*** Opening Provided records ***

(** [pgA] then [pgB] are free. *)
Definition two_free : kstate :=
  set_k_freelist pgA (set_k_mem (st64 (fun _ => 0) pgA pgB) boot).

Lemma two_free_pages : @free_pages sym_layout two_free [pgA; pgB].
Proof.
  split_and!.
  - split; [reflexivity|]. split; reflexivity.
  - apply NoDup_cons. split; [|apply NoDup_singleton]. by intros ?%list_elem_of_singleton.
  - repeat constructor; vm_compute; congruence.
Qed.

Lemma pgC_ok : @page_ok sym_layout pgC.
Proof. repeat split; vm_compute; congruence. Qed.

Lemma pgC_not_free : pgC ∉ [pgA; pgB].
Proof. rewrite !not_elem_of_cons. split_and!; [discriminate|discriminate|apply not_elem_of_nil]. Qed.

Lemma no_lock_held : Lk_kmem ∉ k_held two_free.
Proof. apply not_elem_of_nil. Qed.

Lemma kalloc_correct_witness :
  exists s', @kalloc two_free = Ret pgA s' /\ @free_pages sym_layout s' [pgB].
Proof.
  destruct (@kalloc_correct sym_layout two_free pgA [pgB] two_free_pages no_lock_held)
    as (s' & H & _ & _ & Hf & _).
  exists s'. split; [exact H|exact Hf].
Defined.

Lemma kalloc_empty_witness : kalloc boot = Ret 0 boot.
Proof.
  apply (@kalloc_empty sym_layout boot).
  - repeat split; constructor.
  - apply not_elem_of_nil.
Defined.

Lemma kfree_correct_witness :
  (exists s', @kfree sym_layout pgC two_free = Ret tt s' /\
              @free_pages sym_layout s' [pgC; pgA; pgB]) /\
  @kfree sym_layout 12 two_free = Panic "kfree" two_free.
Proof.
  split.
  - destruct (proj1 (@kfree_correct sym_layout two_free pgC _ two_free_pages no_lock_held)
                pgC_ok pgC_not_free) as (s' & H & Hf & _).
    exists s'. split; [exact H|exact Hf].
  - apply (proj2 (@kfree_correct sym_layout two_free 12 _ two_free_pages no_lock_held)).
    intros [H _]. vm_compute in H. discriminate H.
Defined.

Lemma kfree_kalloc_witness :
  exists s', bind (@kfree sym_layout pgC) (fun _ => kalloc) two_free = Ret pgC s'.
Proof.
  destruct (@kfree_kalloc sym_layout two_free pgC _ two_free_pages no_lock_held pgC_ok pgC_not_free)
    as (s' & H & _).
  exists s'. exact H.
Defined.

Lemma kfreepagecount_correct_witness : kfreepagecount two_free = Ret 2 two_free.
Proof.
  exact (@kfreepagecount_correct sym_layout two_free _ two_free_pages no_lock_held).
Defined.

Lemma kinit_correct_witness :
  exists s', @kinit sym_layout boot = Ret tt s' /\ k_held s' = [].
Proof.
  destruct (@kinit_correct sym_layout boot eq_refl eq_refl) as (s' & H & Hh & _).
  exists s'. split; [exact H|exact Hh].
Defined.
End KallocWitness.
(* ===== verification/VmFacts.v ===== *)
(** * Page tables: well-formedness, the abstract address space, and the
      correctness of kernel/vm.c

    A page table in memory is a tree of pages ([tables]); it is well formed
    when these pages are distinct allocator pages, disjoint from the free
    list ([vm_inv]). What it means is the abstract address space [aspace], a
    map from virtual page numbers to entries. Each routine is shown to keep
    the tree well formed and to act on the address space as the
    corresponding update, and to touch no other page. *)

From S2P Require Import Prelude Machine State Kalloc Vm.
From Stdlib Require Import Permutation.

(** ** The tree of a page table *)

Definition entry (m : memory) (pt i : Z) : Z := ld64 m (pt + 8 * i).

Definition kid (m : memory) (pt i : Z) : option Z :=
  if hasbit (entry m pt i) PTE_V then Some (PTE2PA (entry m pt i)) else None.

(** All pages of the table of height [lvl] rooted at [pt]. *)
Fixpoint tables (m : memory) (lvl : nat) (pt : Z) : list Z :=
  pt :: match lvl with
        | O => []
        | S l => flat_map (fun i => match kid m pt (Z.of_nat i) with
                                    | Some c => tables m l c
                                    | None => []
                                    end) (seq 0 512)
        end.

*** Closing Provided records ***

An exact copy of the lines above between the line holding "- apply not_elem_of_nil." and the line holding "- destruct (proj1", inclusive, is the whole answer.

  - apply not_elem_of_nil.
Defined.

Lemma kfree_correct_witness :
  (exists s', @kfree sym_layout pgC two_free = Ret tt s' /\
              @free_pages sym_layout s' [pgC; pgA; pgB]) /\
  @kfree sym_layout 12 two_free = Panic "kfree" two_free.
Proof.
  split.
  - destruct (proj1 (@kfree_correct sym_layout two_free pgC _ two_free_pages no_lock_held)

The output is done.